Emphasis on both plant and animal-based protein

The report advocates for a strategy built around five key goals: increasing EU protein production, improving production conditions, promoting a circular economy that recognises the complementary roles of both plant-based and animal proteins, and adopting a holistic approach that encompasses the entire food value chain.

Despite criticism from environmental groups regarding the environmental impact of animal-based protein and the European Commission's call for a shift towards a more plant-based diet as part of its Farm to Fork Strategy (F2F), the report defends the role of animal protein in the diet and healthy ecosystems and refrains from promoting plant-based products over animal-based ones.

Ambivalence towards novel proteins

While there has been significant progress and interest in novel protein sources in recent years, the Parliament does not extensively address these new products and maintains a cautious stance. Regarding insect-based protein, for example, the Parliament acknowledges its potential as an alternative protein source but emphasises its role in animal nutrition over human consumption. The report goes on to recognise that regulatory burdens hinder the use of insects in food and feed but then stresses the need to analyse the environmental, health, animal welfare, social and economic impact of their breading.
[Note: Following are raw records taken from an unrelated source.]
(* ===== verification/ConcreteUsers.v ===== *)
(** * Users, keys and logins at work

    A database with one repository and two users, and a server with a password
    file, API keys and a bearer challenge: the inputs on which the theorems of
    Users.v, Authn.v and Keys.v are shown to apply. *)

From Stdlib Require Import ZArith Lia Ascii String.
From stdpp Require Import base tactics list gmap strings.
From S2P Require Import Prelude Runtime Regexp Driver BlobCache Oci IndexOps StorageCommon Concrete ImageStore.
From S2P Require Import Content ConcreteStore GC Aggregates MetaDB Authz Access Users Base64 Credentials Authn Keys ConcreteMeta.

Local Open Scope string_scope.
Local Open Scope list_scope.

#[local] Existing Instance Policies.star_glob.
#[local] Existing Instance Policies.names_cel.
#[local] Instance no_verifier : ImageTrustStore := fun _ _ _ _ _ _ => ("", zero_time, false).

Lemma by_answer {A S} (x : A * S) a : fst x = a -> x = (a, snd x).
Proof. destruct x. by intros <-. Qed.

(** ** Stars *)
Local Notation alice := Policies.alice.
Local Notation bob := Policies.bob.
Definition push_a : user_op := UMeta (OpSetRepoReference "a" "v1" an_image_meta 5 "alice").
Definition star_ops : list user_op :=
  [push_a; UToggleStar alice "a"; UToggleStar bob "a"; UToggleBookmark bob "a"; UToggleStar alice "a"].
Local Notation empty_users := (new_userdb false Policies.now).
Local Notation starred_a := (run_users star_ops empty_users).

Lemma star_ops_kept : all_along keeps_stars star_ops empty_users.
Proof. repeat split; done. Qed.
Definition stars_of (u : userdb) (repo : string) : option Z := pr_Stars <$> b_RepoMeta (u_meta u) !! repo.

Lemma stars_count_users_witness : stars_of starred_a "a" = Some 1%Z /\
  exists m, b_RepoMeta (u_meta starred_a) !! "a" = Some m /\ pr_Stars m = int32 (star_count starred_a "a").
Proof.
  assert (stars_of starred_a "a" = Some 1%Z) as Es by (vm_compute; reflexivity). split; [exact Es|].
  unfold stars_of in Es. destruct (b_RepoMeta (u_meta starred_a) !! "a") as [m|] eqn:Em; [|discriminate].
  exists m. split; [reflexivity|]. exact (stars_count_users false Policies.now star_ops "a" m star_ops_kept Em).
Defined.

Lemma starred_a_exact : stars_exact starred_a.
Proof. apply (run_users_invariant keeps_stars); [apply stars_exact_op|exact star_ops_kept|]. by apply stars_exact_none. Qed.
Lemma stars_below_zero_witness :
  let u1 := run_users (UMeta <$> [OpDeleteRepoMeta "a"; OpSetRepoReference "a" "v1" an_image_meta 6 "carol"]) starred_a in
  exists u2 m, ToggleStarRepo bob "a" u1 = (Ok Removed, u2) /\ b_RepoMeta (u_meta u2) !! "a" = Some m /\ pr_Stars m = (-1)%Z.
Proof.
  apply (stars_below_zero starred_a bob "a" [OpSetRepoReference "a" "v1" an_image_meta 6 "carol"] starred_a_exact).
  - apply elem_of_starrers. apply (bool_decide_eq_true_1 ("a" ∈ starred starred_a "bob")). vm_compute. reflexivity.
  - split; [discriminate|vm_compute; discriminate].
  - vm_compute. reflexivity.
  - repeat constructor. discriminate.
  - apply (bool_decide_eq_true_1 (is_Some (b_RepoMeta (u_meta (run_users (UMeta <$>
      [OpDeleteRepoMeta "a"; OpSetRepoReference "a" "v1" an_image_meta 6 "carol"]) starred_a)) !! "a"))). vm_compute. reflexivity.
Defined.

(** ** The code outside the repository *)
#[local] Instance toy_hashes : PasswordHashes := {
  CompareHashAndPassword hash pass := bool_decide (hash = "$2y$" ++ pass)%string;
  SHA256_CrypterFound _ := None;
  SHA512_CrypterFound _ := None;
  fips140_Enabled := false
}.
#[local] Instance no_ldap : LdapNet unit := {
  ldap_Dial _ _ := throw ErrLDAPBadConn;
  ldap_StartTLS _ := ret tt;
  ldap_DialTLS _ _ _ := throw ErrLDAPBadConn;
  ldap_Bind _ _ := ret tt;
  ldap_UnauthenticatedBind _ := ret tt;
  ldap_Search _ := ret [];
  ldap_Close := ret tt;
  EscapeFilter s := s
}.
#[local] Instance no_sessions : SessionStore unit := {
  GetSession := ret (mkSession true false None None);
  SaveSession _ := ret tt
}.
#[local] Instance no_tokens : TokenVerifiers unit := {
  ParseWithClaims _ := throw ErrOIDC;
  VerifyOIDC _ _ := throw ErrOIDC
}.
#[local] Instance no_claims : ClaimValues := {
  claim_string _ := None;
  claim_slice _ := None;
  claim_strings _ := None;
  EvaluateClaim _ _ _ := Err ErrOIDC;
  EvaluateClaimBool _ _ _ := Err ErrOIDC;
  EvaluateClaimString _ _ _ := Err ErrOIDC;
  EvaluateClaimStrings _ _ _ := Err ErrOIDC
}.
#[local] Instance no_submatch : Submatch := fun _ => Err ErrNoIdentity.
(** A codec for credentials of the one version and type that are in use: the
    two fields in base64, with a dot between them. *)
#[local] Instance dotted_codec : WrappedCodec := {
  marshal_wrapped w := (RawURLEncodeToString (wc_Username w) ++ String "." (RawURLEncodeToString (wc_Secret w)))%string;
  unmarshal_wrapped s :=
    match Cut "." s with
    | Some (user, secret) =>
        user ← RawURLDecodeString user; secret ← RawURLDecodeString secret;
        Some (mkWrapped 1 wrappedCredentialTypeAPIKey user secret)
    | None => None
    end
}.

(** ** Keys *)
Definition time_of (s : string) : option Z := if bool_decide (s = "later") then Some 100%Z else None.
Definition a_payload : payload_body := BodyPayload (mkPayload "ci" [] "later").
Local Notation created := (CreateAPIKey time_of (Ok "ab-12") (Ok "id-1") "curl" a_payload alice starred_a).
Definition with_key : userdb := snd created.
Definition a_token : string := "zak_ab12".
Lemma created_key : created = (Ok (201%Z, a_token), with_key).
Proof.
  assert (fst created = Ok (201%Z, a_token)) as E by (vm_compute; reflexivity). exact (by_answer created _ E).
Qed.
Lemma starred_a_owned : keys_owned starred_a.
Proof. apply keys_owned_run. repeat split; done. Qed.
Lemma with_key_owned : keys_owned with_key.
Proof.
  pose proof (created_inv _ _ _ _ _ _ _ _ _ created_key) as (p&k&id&d&e&_&_&_&Hf&->&_). by apply key_added_owned, set_env_owned, starred_a_owned.
Qed.
Definition revoked : userdb := snd (RevokeAPIKey {["id" := ["id-1"]]} alice with_key).
Lemma revoked_key : RevokeAPIKey {["id" := ["id-1"]]} alice with_key = (Ok 200%Z, revoked).
Proof.
  assert (fst (RevokeAPIKey {["id" := ["id-1"]]} alice with_key) = Ok 200%Z) as E by (vm_compute; reflexivity).
  exact (by_answer (RevokeAPIKey {["id" := ["id-1"]]} alice with_key) _ E).
Qed.

(** The user logs in, makes another key, lists the keys and deletes the other
    one; then the first one is revoked, and the user logs in with a new one. *)
Definition other_key : APIKeyDetails := mkAPIKey 0 100 false "curl" "manual" zero_time "ci" [] "id-2".
Definition some_life : list user_op :=
  [UKeyExpired alice (hashUUID "ab12"); UKeyUsed alice (hashUUID "ab12"); UAddKey alice (hashUUID "cd34") other_key;
   UListKeys alice; UDeleteKey alice "id-2"; UDeleteKey bob "id-1"; USetGroups alice ["dev"]].
Definition after_life : userdb := run_users some_life with_key.
Definition revoked_late : userdb := snd (RevokeAPIKey {["id" := ["id-1"]]} alice after_life).
Lemma some_life_keeps : all_along (keeps_key "alice" (hashUUID "ab12")) some_life with_key.
Proof.
  refine (conj (conj I I) (conj (conj I I) (conj (conj I _) (conj (conj I I) (conj (conj I _) (conj (conj I _) (conj (conj I I) I))))))).
  - intros E. vm_compute in E. discriminate.
  - intros k Hk. assert (ak_UUID <$> Some k = Some "id-1") as Hid by (rewrite <-Hk; vm_compute; reflexivity). by injection Hid as ->.
  - intros k Hk. assert (@None APIKeyDetails = Some k) as Hid by (rewrite <-Hk; vm_compute; reflexivity). discriminate.
Qed.

Lemma created_key_lets_in_witness :
  logs_in (N := unit) after_life "alice" a_token true /\ logs_in (N := unit) after_life "bob" a_token false /\
  logs_in (N := unit) (run_users [UAddKey alice (hashUUID "cd34") other_key] revoked_late) "alice" a_token false.
Proof.
  destruct (created_key_lets_in (N := unit) time_of (Ok "ab-12") (Ok "id-1") "curl" (mkPayload "ci" [] "later")
    alice starred_a a_token with_key starred_a_owned created_key) as [_ H]; [intros i j _; vm_compute; discriminate|].
  destruct (H some_life some_life_keeps) as [Hin Hout]. split; [exact (Hin "alice")|]. split; [exact (Hin "bob")|].
  apply (Hout "id-1" revoked_late eq_refl).
  - assert (fst (RevokeAPIKey {["id" := ["id-1"]]} alice after_life) = Ok 200%Z) as E by (vm_compute; reflexivity).
    exact (by_answer (RevokeAPIKey {["id" := ["id-1"]]} alice after_life) _ E).
  - refine (conj (conj I _) I). intros uac d E. injection E as _ E _. vm_compute in E. discriminate.
Defined.

Definition key_ops : list user_op :=
  [USetGroups alice ["dev"]; UAddKey alice (hashUUID "ab12") (mkAPIKey 0 100 false "curl" "manual" zero_time "ci" [] "id-1")].
Definition a_server (u : userdb) : @server _ userdb unit :=
  mkServerState (Some u) {["alice" := "$2y$secret"]} false tt Policies.now NewUserAccessControl.
Lemma api_key_decides_witness :
  exists s', authenticateAPIKeyCredential "alice" a_token (a_server (run_users key_ops empty_users)) = (Ok true, s') /\
    name_of s' = "alice" /\ GetGroups (sv_userAc s') = ["dev"].
Proof.
  destruct (api_key_decides (N := unit) false Policies.now key_ops (a_server (run_users key_ops empty_users)) "alice" a_token)
    as (s'&E&Hs); [repeat split; done|reflexivity|reflexivity|].
  assert (key_accepted (run_users key_ops empty_users) "alice" a_token = true) as Ek by (vm_compute; reflexivity).
  destruct (Hs Ek) as [Hn Hg]. exists s'. split; [|split; [exact Hn|]].
  - rewrite E, Ek. reflexivity.
  - rewrite Hg. vm_compute. reflexivity.
Defined.

Example wrapped_key_back :
  wrappedCredentialFromBearerAuthHeader ("Bearer " ++ newWrappedCredentialBearerToken "alice" a_token) =
  Some (Ok (mkWrapped 1 wrappedCredentialTypeAPIKey "alice" a_token)).
Proof.
  apply (wrapped_read_back "alice" a_token); [discriminate|discriminate|discriminate|vm_compute; reflexivity|vm_compute; discriminate].
Qed.

(** ** Requests *)
Definition an_auth : AuthConfig :=
  mkAuth "/etc/htpasswd" None (Some (mkBearer "https://zot" "zot" None "" [] false)) None true None.
Definition a_conf : server_config := mkServer (Some an_auth) None None None "zot".
Definition a_middleware : AuthnMiddleware := AuthHandler (Some an_auth) [].
Definition a_login (header : list string) : login := mkLogin "GET" header "" "curl" "/v2/a/tags/list" "/v2/a/tags/list" "a" None.
Definition by_secret : login := a_login ["Basic YWxpY2U6c2VjcmV0"].           (* alice:secret *)
Definition by_key : login := a_login ["Basic YWxpY2U6emFrX2FiMTI="].          (* alice:zak_ab12 *)
Definition by_wrapped_key : login := a_login ["Bearer " ++ newWrappedCredentialBearerToken "alice" a_token]%string.
Definition try (rq : login) (u : userdb) : res admission * @server _ userdb unit := tryAuthn a_conf a_middleware rq (a_server u).

Definition answer_of (rq : login) (u : userdb) : option (admission * string) :=
  match try rq u with (Ok a, s) => Some (a, name_of s) | _ => None end.
Example secret_admits : answer_of by_secret starred_a = Some (Pass None, "alice").
Proof. vm_compute. reflexivity. Qed.
Example no_key_refused : exists c, answer_of by_key starred_a = Some (Unauthorized c, "").
Proof. eexists. vm_compute. reflexivity. Qed.
Example key_admits : answer_of by_key with_key = Some (Pass None, "alice").
Proof. vm_compute. reflexivity. Qed.
Example revoked_refused : exists c, answer_of by_key revoked = Some (Unauthorized c, "").
Proof. eexists. vm_compute. reflexivity. Qed.

Lemma admitted_on_evidence_witness :
  name_of (snd (try by_wrapped_key with_key)) = "alice" /\
  admitted a_conf a_middleware by_wrapped_key (a_server with_key) (snd (try by_wrapped_key with_key)) (Some BASIC).
Proof.
  split; [vm_compute; reflexivity|].
  assert (fst (try by_wrapped_key with_key) = Ok (Pass (Some BASIC))) as E by (vm_compute; reflexivity).
  exact (admitted_on_evidence a_conf a_middleware by_wrapped_key _ _ _ (by_answer (try by_wrapped_key with_key) _ E)).
Defined.
(* ===== verification/ConcreteSite.v ===== *)
(** * The whole server at work

    The registry of ConcreteRegistry.v behind the authentication of
    ConcreteUsers.v, and its token endpoint: the inputs on which the theorems of
    Admission.v and Tokens.v are shown to apply. *)

From Stdlib Require Import ZArith Lia Ascii String.
From stdpp Require Import base tactics list gmap strings.
From S2P Require Import Prelude Runtime Regexp Driver BlobCache Oci IndexOps StorageCommon Concrete ImageStore.
From S2P Require Import Content ConcreteStore Addressing Listing GC Aggregates MetaDB Hooks Authz Access Http Routes Router Serving Paging Api.
From S2P Require Import Users Base64 Credentials Authn Keys Tokens Admission ConcreteRegistry ConcreteMeta ConcreteUsers.

Local Open Scope string_scope.
Local Open Scope list_scope.

#[local] Existing Instance Policies.star_glob.
#[local] Existing Instance Policies.names_cel.
#[local] Existing Instance no_probe.
#[local] Existing Instance no_url.
#[local] Existing Instance no_sync.
#[local] Existing Instance toy_config.
#[local] Existing Instance toy_media_type.
#[local] Existing Instance no_staging.
#[local] Existing Instance no_verifier.
#[local] Existing Instance toy_hashes.
#[local] Existing Instance no_ldap.
#[local] Existing Instance no_sessions.
#[local] Existing Instance no_tokens.
#[local] Existing Instance no_claims.
#[local] Existing Instance no_submatch.
#[local] Existing Instance dotted_codec.
Local Notation store := (image_store (F := fs) (C := Bolt.db)).
#[local] Instance site_hooks : MetaHooksI store userdb := meta_hooks (fun _ => None).

(** ** A server with access control *)
Definition guarded_server : server_config := mkServer (Some an_auth) (Some Policies.one) None None "zot".
Definition a_site : @site store userdb unit :=
  mkSite (mkRegistry zot_store None (Some with_key) Policies.now) {["alice" := "$2y$secret"]} false tt.
Definition a_header (header : list string) : list (string * list string) := [("Authorization", header)].
Definition tags_request (header : list string) : Routes.request :=
  an_request "GET" "/v2/team/prod/tags/list" [("name", "team/prod")] [] (a_header header) "" NewUserAccessControl.
Definition push_request (header : list string) : Routes.request :=
  an_request "POST" "/v2/team/prod/blobs/uploads/" [("name", "team/prod")] [] (a_header header) "" NewUserAccessControl.

Local Notation serve := (serve_site guarded_server a_middleware guarded_conf None no_tls).
Definition status_of (q : Routes.request) : option Z :=
  m ← serve q; match fst (m a_site) with Ok r => Some (rs_status r) | Err _ => None end.
Definition alice_header : list string := ["Basic YWxpY2U6c2VjcmV0"].
Example served_or_refused :
  status_of (tags_request alice_header) = Some 404%Z /\ status_of (tags_request []) = Some 401%Z /\
  status_of (push_request alice_header) = Some 403%Z /\ status_of (tags_request ["Basic YWxpY2U6emFrX2FiMTI="]) = Some 404%Z.
Proof. split_and!; vm_compute; reflexivity. Qed.

Lemma identified_and_allowed_witness : let q := tags_request alice_header in
  status_of q = Some 404%Z /\
  exists m rt resp s', serve q = Some m /\ m a_site = (Ok resp, s') /\
    (refused a_site s' resp \/
     exists ty sv e, admitted guarded_server a_middleware (login_of None no_tls q) (server_of a_site) sv ty /\
       let user := rights Policies.one ty (with_authn_type ty no_tls) (with_user (sv_userAc sv) q) (sv_userAc sv) in
       (ty = Some BEARER \/ allowed Policies.one (authz_view (with_authn_type ty no_tls) q) user 0 []) /\
       served_as guarded_conf (rt_endpoint rt) user q (with_site_env e (site_of sv a_site)) resp s').
Proof.
  intros q. split; [vm_compute; reflexivity|].
  assert (bool_decide (is_Some (serve q)) = true) as [m Em]%bool_decide_eq_true_1 by (vm_compute; reflexivity).
  assert (rt_distspec <$> dispatch q = Some true) as (rt&Er&Ed)%fmap_Some by (vm_compute; reflexivity).
  exists m, rt. refine (_ (identified_and_allowed guarded_server a_middleware guarded_conf a_site Policies.one None no_tls q m rt 0 "team/*" []
    eq_refl Er (eq_sym Ed) Em _ _ Policies.now_constant Policies.team_decides _)).
  - intros (resp&s'&E&Hcases). exists resp, s'. split; [exact Em|]. split; [exact E|exact Hcases].
  - discriminate.
  - discriminate.
  - intros Hc _. exfalso. vm_compute in Hc. discriminate.
Defined.

(** ** The version check *)
Definition ping (header : list string) : Routes.request := an_request "GET" "/v2/" [] [] (match header with [] => [] | _ => a_header header end) "" NewUserAccessControl.
Definition v2_arrival : arrival := mkArrival "curl" "" [] None "/v2/" None.

(** ** Tokens *)
Definition exact_names : Glob := fun p r => Ok (bool_decide (p = r)).
Definition some_access : list ResourceAccess :=
  [mkAccess "repository" "team/a" ["pull"; "push"] (Some 10%Z); mkAccess "repository" "team/b" ["pull"] None].
Lemma token_rights_exact_witness :
  (let can now repo := @Can _ _ exact_names (UserAccessControlFromBearerAccess now some_access) ReadPermission repo in
   (can 5%Z "team/a", can 20%Z "team/a", can 20%Z "team/b", can 20%Z "other") = (true, false, true, false)) /\
  @Can _ _ exact_names (UserAccessControlFromBearerAccess 20%Z (take 1 some_access)) ReadPermission "other" = true.
Proof.
  assert (@literal_names exact_names) as Hg by (intros n repo _; reflexivity).
  assert (forall now l repo, @Can _ _ exact_names (UserAccessControlFromBearerAccess now l) ReadPermission repo =
    negb (scoped now l) || token_gives now "pull" repo l) as Hc.
  { intros now l repo. apply (@token_rights_exact _ _ _ exact_names now l ReadPermission repo Hg). left. }
  cbv zeta. rewrite !Hc. split; vm_compute; reflexivity.
Defined.

(** The endpoint, with another one behind it. *)
#[local] Instance no_json : ClaimsJSON := fun _ => None.
Definition proxy_auth : AuthConfig :=
  mkAuth "/etc/htpasswd" None (Some (mkBearer "https://zot" "zot" (Some (mkUpstream "https://other" "registry" false)) "" [] false)) None true None.
Definition proxy_conf : server_config := mkServer (Some proxy_auth) None None None "zot".
Definition proxy_bearer : BearerAuth := NewBearerAuth (Some proxy_auth) [].
Definition exchange_of (rq : token_request) : option exchange :=
  m ← TokenExchangeHandler proxy_conf proxy_bearer rq;
  match fst (m (a_server with_key)) with Ok x => Some x | Err _ => None end.
Lemma exchange_run rq x : exchange_of rq = Some x -> exists m,
  TokenExchangeHandler (N := unit) proxy_conf proxy_bearer rq = Some m /\ m (a_server with_key) = (Ok x, snd (m (a_server with_key))).
Proof.
  unfold exchange_of. intros (m&Em&E)%bind_Some. exists m. split; [exact Em|]. apply by_answer.
  destruct (fst (m (a_server with_key))); congruence.
Qed.
Definition foreign_request : token_request :=
  mkTokenRequest ["Basic YWxpY2U6c2VjcmV0"] (Form {["access_token" := ["abc"]]}).

Definition key_request : token_request := mkTokenRequest ["Basic YWxpY2U6emFrX2FiMTI="] NoForm.
(** The same key behind two spaces: zot reads it as a basic credential, but
    the endpoint does not, and hands it on. *)
Definition spaced_request : token_request := mkTokenRequest ["Basic  YWxpY2U6emFrX2FiMTI="] NoForm.
Example spaced_key_forwarded :
  getUsernamePasswordBasicAuth (tr_header spaced_request) = Ok ("alice", a_token) /\ exchange_of spaced_request = Some ExProxied.
Proof. split; vm_compute; reflexivity. Qed.


Lemma cut_at a b : no_char "." a = true -> Cut "." (a ++ String "." b) = Some (a, b).
Proof.
  induction a as [|c a IH]; [done|]. simpl. destruct (decide (c = "."%char)); [done|]. intros Ha. by rewrite IH.
Qed.
Lemma encoded_no_dot s : no_char "." (RawURLEncodeToString s) = true.
Proof.
  apply (all_chars_no_char (fun c => negb (bool_decide (c = "."%char)))); [done|]. unfold RawURLEncodeToString.
  rewrite all_chars_list. apply forallb_forall. intros c Hc%list_elem_of_In.
  assert (forallb (fun c => negb (bool_decide (c = "."%char))) encodeURL = true) as Hall by (vm_compute; reflexivity).
  rewrite forallb_forall in Hall. apply Hall, list_elem_of_In.
  pose proof (encode_letters _ (list_ascii_of_string s) (le_n _)) as Hf. rewrite Forall_forall in Hf. by apply Hf.
Qed.
Lemma dotted_codec_ok : wrapped_codec_ok.
Proof.
  intros user secret _ _ w. simpl. split.
  - by destruct (RawURLEncodeToString user).
  - rewrite cut_at by apply encoded_no_dot. by rewrite !raw_url_round_trip.
Qed.
Definition exchanged_token : string := newWrappedCredentialBearerToken "alice" a_token.
Lemma exchanged_key_admits_witness : exchange_of key_request = Some (ExWrapped exchanged_token) /\
  exists user key, exchanged_token = newWrappedCredentialBearerToken user key /\ key_accepted with_key user key = true /\
    exists s3, bearerAuthn proxy_conf proxy_bearer (a_login ["Bearer " ++ exchanged_token]%string) (a_server with_key) = (Ok (BearerOk BASIC), s3).
Proof.
  assert (exchange_of key_request = Some (ExWrapped exchanged_token)) as E by (vm_compute; reflexivity). split; [exact E|].
  apply exchange_run in E as (m&Em&E).
  destruct (exchanged_key_admits proxy_conf proxy_bearer key_request (a_server with_key) m exchanged_token _ dotted_codec_ok Em E)
    as (user&key&before&after&b&s1&El&Eb&_&Hacc&Ht&Hlater). exists user, key.
  assert (normalizeTokenExchangeRequest key_request = inr [mkCredential "alice" a_token]) as El' by (vm_compute; reflexivity).
  rewrite El' in El. injection El as El.
  destruct before as [|c0 [|? ?]]; simpl in El; [|discriminate El|discriminate El]. injection El as <- <- _.
  injection Eb as _ <-. assert (key_accepted with_key "alice" a_token = true) as Ha by (apply Hacc; [reflexivity|exact with_key_owned]).
  split; [exact Ht|]. split; [exact Ha|].
  destruct (Hlater (a_login ["Bearer " ++ exchanged_token]%string) (a_server with_key) with_key) as (s3&Es&_).
  - vm_compute. reflexivity.
  - vm_compute. reflexivity.
  - reflexivity.
  - exact with_key_owned.
  - reflexivity.
  - reflexivity.
  - vm_compute. discriminate.
  - exists s3. rewrite Ha in Es. exact Es.
Defined.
The Parliament's position on cell-based products is also ambiguous. The report identifies ethical, social, environmental, and economic challenges associated with these products and criticises the Novel Food regulation as inadequate to evaluate these products. It therefore calls for the development of an appropriate legislative framework for their evaluation but makes no further mention of this technology.

Support for new breeding techniques

The European Parliament shows a more positive stance toward innovation when it comes to new breeding techniques. The report calls for a "regulation on new genomic techniques that allows new breeding techniques to be adopted, without increasing dominant market positions and taking into account the specific need for innovation by European SMEs​."

New genomic techniques (NGTs) indeed are seen favourably as an effective tool to enhance profitability and help the EU achieve its Green Deal targets by “raising yields, boosting protein content and quality and enabling the EU to enhance the regional adaptation of crops and make them more resilient to climate change and pathogens​”. NGTs have so far been governed by strict legislation that regulates genetically modified organisms (GMOs), but the Commission has proposed a new Regulation on plants produced by certain NGTs, which is currently under discussion in the Parliament and the Council.

Consumer information and acceptance as drivers for sustainability

The contribution of the plant-based and alternative proteins sectors to building a more sustainable food system is significant. Plant-based and cultivated meat products, according to the Good Food Institute Europe, address major causes of climate change, biodiversity loss, and pollution. While the Parliament has recognised this in its report on the Farm to Fork Strategy, emphasising the role of plant protein production and alternative protein sources in addressing environmental and climate challenges, the report on the European Protein Strategy highlights the importance of improving consumer acceptance of these products and providing them with information about products' environmental footprint through a voluntary and science-based label to help them make sustainable choices.

What comes next?

Commenting on the report, rapporteur Emma Wiesner, emphasised that the EU Protein Strategy should support research and innovation and reduce regulatory burdens for the industry. The Commission is preparing a review of its protein policy, scheduled for the first quarter of 2024. There are high expectations for the benefits that such political support and drive could bring to the plant-based and alternative proteins sector. But concerns have arisen following the Commission's recent backtracking on some of its sustainability commitments, leading to fears that the review may not be ambitious and forward thinking enough.

In other news, researchers that surveyed more than 7,500 people in 10 European countries found that 48% of UK adults are cutting down on the amount of meat they consume.